* _The problem_: Work through the data below and give the number of lines holding the word "kernel", without any other text.

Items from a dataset
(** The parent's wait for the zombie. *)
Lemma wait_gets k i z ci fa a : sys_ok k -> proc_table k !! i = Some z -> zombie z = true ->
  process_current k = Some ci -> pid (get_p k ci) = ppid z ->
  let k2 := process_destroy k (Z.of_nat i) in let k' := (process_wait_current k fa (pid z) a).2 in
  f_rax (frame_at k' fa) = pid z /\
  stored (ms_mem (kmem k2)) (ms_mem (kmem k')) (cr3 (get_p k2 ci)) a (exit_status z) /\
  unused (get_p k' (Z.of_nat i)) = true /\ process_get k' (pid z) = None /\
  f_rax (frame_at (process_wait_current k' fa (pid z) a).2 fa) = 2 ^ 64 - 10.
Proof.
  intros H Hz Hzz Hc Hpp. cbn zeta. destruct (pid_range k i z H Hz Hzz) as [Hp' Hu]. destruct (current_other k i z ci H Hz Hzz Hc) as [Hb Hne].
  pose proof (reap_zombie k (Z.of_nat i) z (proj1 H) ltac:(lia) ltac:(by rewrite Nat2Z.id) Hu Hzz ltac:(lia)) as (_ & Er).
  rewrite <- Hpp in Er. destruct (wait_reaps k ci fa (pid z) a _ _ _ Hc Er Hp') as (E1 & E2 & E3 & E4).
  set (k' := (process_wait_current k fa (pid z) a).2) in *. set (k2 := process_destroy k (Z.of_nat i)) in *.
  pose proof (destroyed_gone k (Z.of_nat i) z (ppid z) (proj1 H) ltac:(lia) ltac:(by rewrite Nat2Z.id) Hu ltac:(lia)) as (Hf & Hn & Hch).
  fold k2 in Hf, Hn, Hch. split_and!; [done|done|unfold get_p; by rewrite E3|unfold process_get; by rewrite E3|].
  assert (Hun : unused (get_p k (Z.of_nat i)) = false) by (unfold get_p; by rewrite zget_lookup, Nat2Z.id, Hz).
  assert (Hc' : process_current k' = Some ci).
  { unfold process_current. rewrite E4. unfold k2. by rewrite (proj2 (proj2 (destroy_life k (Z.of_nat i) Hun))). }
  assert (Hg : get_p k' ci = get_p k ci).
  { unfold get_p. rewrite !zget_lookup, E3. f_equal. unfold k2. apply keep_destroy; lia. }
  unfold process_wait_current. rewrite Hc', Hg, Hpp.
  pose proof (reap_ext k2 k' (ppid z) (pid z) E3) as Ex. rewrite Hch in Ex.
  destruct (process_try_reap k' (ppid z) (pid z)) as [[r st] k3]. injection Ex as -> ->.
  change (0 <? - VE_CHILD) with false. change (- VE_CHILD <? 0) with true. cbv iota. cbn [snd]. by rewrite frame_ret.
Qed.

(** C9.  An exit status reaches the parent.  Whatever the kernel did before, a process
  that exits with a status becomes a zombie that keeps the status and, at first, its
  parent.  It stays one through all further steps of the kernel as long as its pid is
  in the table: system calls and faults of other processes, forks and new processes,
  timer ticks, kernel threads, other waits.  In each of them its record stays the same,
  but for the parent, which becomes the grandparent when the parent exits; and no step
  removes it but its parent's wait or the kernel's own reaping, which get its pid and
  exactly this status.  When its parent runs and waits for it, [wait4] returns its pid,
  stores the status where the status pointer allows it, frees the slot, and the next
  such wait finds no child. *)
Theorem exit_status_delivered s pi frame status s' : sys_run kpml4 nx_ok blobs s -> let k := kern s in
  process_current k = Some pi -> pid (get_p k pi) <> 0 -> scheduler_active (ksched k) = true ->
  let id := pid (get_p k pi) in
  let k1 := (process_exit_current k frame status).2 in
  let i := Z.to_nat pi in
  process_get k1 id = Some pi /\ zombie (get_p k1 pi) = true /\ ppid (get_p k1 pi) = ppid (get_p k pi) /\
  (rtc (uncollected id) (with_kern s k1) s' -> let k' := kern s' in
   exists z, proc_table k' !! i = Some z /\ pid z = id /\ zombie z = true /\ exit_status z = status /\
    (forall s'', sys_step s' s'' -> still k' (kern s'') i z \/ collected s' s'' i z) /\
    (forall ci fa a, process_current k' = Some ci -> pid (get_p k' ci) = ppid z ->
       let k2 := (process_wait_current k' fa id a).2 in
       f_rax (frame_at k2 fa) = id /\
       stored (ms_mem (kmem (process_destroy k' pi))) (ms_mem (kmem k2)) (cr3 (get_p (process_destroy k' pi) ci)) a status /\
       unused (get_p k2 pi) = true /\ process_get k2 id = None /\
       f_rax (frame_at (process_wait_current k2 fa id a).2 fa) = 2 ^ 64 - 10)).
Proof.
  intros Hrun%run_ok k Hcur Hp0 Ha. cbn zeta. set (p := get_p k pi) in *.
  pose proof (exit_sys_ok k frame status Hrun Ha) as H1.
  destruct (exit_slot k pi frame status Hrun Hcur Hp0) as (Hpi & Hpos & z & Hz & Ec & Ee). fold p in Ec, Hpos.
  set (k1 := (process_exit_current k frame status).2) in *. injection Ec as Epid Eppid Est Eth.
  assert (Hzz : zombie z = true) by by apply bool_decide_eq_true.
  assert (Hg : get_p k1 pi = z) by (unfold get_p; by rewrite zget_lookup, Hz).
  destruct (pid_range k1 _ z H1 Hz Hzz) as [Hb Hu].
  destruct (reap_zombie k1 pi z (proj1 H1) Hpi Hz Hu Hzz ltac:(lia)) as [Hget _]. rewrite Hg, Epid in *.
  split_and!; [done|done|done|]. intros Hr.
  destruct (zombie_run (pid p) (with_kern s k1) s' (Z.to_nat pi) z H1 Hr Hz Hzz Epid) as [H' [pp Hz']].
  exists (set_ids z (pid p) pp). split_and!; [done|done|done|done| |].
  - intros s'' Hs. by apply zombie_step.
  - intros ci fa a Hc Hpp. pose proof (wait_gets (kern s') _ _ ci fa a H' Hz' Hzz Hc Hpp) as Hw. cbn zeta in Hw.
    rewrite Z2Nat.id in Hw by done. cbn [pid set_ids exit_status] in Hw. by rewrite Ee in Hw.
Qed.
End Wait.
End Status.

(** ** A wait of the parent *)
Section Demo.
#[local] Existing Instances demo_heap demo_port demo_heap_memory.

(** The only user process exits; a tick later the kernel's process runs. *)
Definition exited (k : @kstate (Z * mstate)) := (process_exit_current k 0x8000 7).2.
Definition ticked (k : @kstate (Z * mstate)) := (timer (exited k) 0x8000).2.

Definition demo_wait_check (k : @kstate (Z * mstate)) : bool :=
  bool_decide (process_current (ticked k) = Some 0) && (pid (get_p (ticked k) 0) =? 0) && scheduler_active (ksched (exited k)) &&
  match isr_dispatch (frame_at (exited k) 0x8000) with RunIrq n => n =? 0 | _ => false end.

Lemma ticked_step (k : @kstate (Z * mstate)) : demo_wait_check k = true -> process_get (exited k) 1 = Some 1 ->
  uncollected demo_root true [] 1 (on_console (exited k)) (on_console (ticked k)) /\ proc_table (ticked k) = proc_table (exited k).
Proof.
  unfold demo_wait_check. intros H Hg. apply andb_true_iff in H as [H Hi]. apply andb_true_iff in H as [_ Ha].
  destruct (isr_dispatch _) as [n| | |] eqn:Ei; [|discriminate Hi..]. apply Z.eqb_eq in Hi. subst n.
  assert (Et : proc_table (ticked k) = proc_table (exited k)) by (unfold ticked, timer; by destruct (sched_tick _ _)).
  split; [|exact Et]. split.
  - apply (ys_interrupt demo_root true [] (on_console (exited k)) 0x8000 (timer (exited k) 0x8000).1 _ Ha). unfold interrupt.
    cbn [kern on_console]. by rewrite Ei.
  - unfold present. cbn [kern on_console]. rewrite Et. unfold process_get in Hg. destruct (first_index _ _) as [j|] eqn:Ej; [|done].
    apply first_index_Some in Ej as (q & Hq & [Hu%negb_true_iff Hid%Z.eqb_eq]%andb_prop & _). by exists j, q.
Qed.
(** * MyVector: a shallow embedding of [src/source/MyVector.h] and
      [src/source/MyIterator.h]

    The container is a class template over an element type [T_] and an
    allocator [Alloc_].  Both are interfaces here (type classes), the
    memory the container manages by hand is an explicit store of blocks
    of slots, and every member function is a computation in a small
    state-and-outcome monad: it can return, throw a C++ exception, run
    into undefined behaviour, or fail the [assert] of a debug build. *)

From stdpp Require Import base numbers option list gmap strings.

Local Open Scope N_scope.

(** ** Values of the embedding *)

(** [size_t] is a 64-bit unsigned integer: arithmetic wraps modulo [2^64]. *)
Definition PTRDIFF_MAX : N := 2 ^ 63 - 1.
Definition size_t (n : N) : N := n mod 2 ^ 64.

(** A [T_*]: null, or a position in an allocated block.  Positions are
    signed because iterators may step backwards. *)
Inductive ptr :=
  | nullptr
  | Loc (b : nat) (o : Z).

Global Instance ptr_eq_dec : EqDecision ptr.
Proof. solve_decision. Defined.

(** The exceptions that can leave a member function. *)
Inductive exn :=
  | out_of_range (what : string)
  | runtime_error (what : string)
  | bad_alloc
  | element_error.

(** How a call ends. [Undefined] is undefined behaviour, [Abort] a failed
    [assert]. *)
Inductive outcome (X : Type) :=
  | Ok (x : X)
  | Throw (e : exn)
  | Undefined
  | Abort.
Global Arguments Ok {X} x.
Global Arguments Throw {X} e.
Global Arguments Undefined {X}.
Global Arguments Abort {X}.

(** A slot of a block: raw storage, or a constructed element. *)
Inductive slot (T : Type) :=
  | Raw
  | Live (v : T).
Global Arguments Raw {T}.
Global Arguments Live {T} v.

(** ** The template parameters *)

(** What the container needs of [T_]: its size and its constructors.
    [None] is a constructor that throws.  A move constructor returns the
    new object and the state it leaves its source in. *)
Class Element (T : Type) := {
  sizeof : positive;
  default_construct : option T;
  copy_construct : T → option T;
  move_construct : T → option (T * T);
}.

* _Problem solution_: 5